Thankfully, there are some simple ways you can fight spring allergies and live symptom-free. “Pollen counts tend to be the highest in the morning,” Rooklin says. “So keep windows closed, wash clothes that might have been pollinated, and shower before going to bed.” Once pollen is inside it can stick to your clothing and hair, causing major problems.
“Exercise in the late afternoon/evening, because most pollinating plants pollinate between 6 and 10 a.m.,” Gawchik says. “Have a pollen-free environment inside your home,” she continues. “Clean overhead fans, close windows, don’t hang clothes outside to dry, use the air conditioner, and don’t let your outside pet in your bed.
“If you’re not certain about what you’re allergic to, contact someone who is board-certified in allergy because they can help you find out,” Gawchik says. Spring allergies can make you feel miserable. You’re tired, sneezing, blowing your nose, and have itchy or watery eyes. When you’re experiencing these symptoms, all you want is relief.
Over-the-counter or prescription medication is a common way to treat allergy symptoms. Antihistamines and decongestants, generally available in pill and spray form, are helpful in relieving symptoms. However, if a non-prescription medicine doesn’t work, an allergist can prescribe something a little stronger, or an inhaled antihistamine or corticosteroid nasal spray.
Another alternative is to receive allergy shots. “Allergy injections are also called ‘immunotherapy’ or ‘desensitization shots,’” says Thomas Klein, M.D., chief of the Section of Allergy and Immunology at Delaware County Memorial Hospital. “Allergy injections treat allergic diseases such as hay fever, asthma and bee sting allergy. Shots start out weekly. They progress to every two weeks, then every three weeks and then every four weeks.”
Klein advises that once you are placed on a monthly schedule to continue receiving allergy shots for at least one year. After one year on a monthly or maintenance schedule, and if allergy symptoms are under very good control, you may be able to stop getting the shots. “We usually think about stopping shots when the need for allergy medicines has decreased significantly,” he says.
ACAAI and its allergist members alert people with spring allergies to be on the lookout for these five things that can aggravate suffering:
- Eating raw fruits and vegetables — Many people with seasonal allergies also suffer from pollen food allergy syndrome (also called oral allergy syndrome), a cross-reaction between the similar proteins in certain types of raw fruits, vegetables (and some nuts) and the allergy-causing pollen. Klein states that “patients with the oral allergy syndrome may experience swelling and itching of their lips and mouth. Avoiding the foods that cause the reaction is one approach, but allergy injections to pollen may also decrease symptoms.”

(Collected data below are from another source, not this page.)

Definition result_section (s : seed) (observed_signal : json) : result json :=
  status ← getitem observed_signal "status";
  status_text ← as_str status;
  Ok (obj [
    "status" ~> status;
    "claim_tier" ~> JStr (_claim_tier_for_observation status_text);
    "registry_design_status" ~> JStr (result_status s);
    "registered_claim_ceiling" ~> JStr (claim_tier s);
    "observed_signal" ~> observed_signal;
    "strategy_pnl_claim" ~> JStr "NONE";
    "live_pnl_claim" ~> JStr "NONE";
    "note" ~> JStr "A descriptive signal result does not establish fillability, fee-after PnL, capacity, or live profitability."
  ]).

Definition next_section (data external : json) (has_action : bool) : result json :=
  paths ← getitem data "acquisition_paths";
  providers ← getitem external "provider_candidates";
  Ok (obj [
    "to_measure_signal" ~> paths;
    "to_measure_pnl" ~> strs (
      if has_action then [
        "freeze this exact card and baseline before outcome reads";
        "stateful pessimistic shadow replay with exact fees and clocks";
        "own-order shadow then separately authorized one-contract micro-live";
        "untouched chronological confirmation with root/day accounting"]
      else ["define a deterministic action, executable baseline and PnL first"]);
    "external_source_ids" ~> providers
  ]).

(** [{"profile_id": ..., **data, "critical_gaps": ..., "study_dates": ...}] *)
Definition data_section (data_profile : string) (data : json) (critical_gaps : list json)
    : result json :=
  items ← as_items data;
  can ← getitem data "can_compute_now";
  status ← getitem can "signal_event";
  Ok (JObj (merge (merge ["profile_id" ~> JStr data_profile] items) [
    "critical_gaps" ~> JList critical_gaps;
    "study_dates" ~> _study_dates data_profile status
  ])).

Definition _build_card (atomic_id : string) (s : seed) : result json :=
  action ← build_action s;
  venue ← _venue_for (action_profile s);
  let baseline := _baseline_for (action_profile s) in
  let pnl := _pnl_for (action_profile s) in
  let costs := _costs_for (action_profile s) (external_dependency s) in
  data0 ← _data_profile (data_profile s);
  external ← _external_contract (external_dependency s) atomic_id;
  action_type ← getitem action "action_type";
  let has_action := truthy action_type in
  blockers ← _expected_blockers s data0 external costs has_action;
  data ← close_missing_signal blockers data0;
  critical_gaps ← mapR (_gap_contract atomic_id) blockers;
  base_class ← _base_class (target_class s) action venue baseline pnl;
  let classification := _classification (target_class s) base_class blockers in
  fam ← family_of atomic_id;
  let '(code, name) := fam in
  data_sec ← data_section (data_profile s) data critical_gaps;
  policy ← getitem baseline "policy";
  current_result ← result_section s (observed_signal_of atomic_id);
  next_evidence ← next_section data external has_action;
  let card := [
    "identity" ~> identity_section atomic_id code name;
    "classification" ~> classification;
    "hypothesis" ~> hypothesis_section s has_action;
    "signal" ~> signal_dict (signal s);
    "action" ~> action;
    "venue" ~> venue;
    "baseline" ~> baseline;
    "pnl" ~> pnl;
    "costs" ~> JList costs;
    "data" ~> data_sec;
    "external_sports_data" ~> external;
    "experiment_design" ~> design_section atomic_id code s policy;
    "current_result" ~> current_result;
    "blockers" ~> strs blockers;
    "next_evidence" ~> next_evidence
  ] in
  Ok (JObj (assoc_set "definition_sha256" (JStr (_sha256 (JObj card))) card)).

- Using the wrong air filter — Using an air filter to keep your home pollen-free is a good idea, but be sure it's the right kind. “A HEPA filter is the most efficient air filter,” Klein adds.
- Opening your windows — When your windows are open, the pollen can drift inside, so keep your house and car windows shut during allergy season.
- Procrastinating — Get the jump on allergies by taking your medication before the season gets under way.
- Self medicating — Perhaps you're not sure exactly what's making you feel awful so you switch from one medication to the next hoping for relief. Your best bet is to see an allergist, who can determine just what's triggering your symptoms and suggest treatment.
“Just remember that there’s help available,” Rooklin says. “Nobody has to suffer.”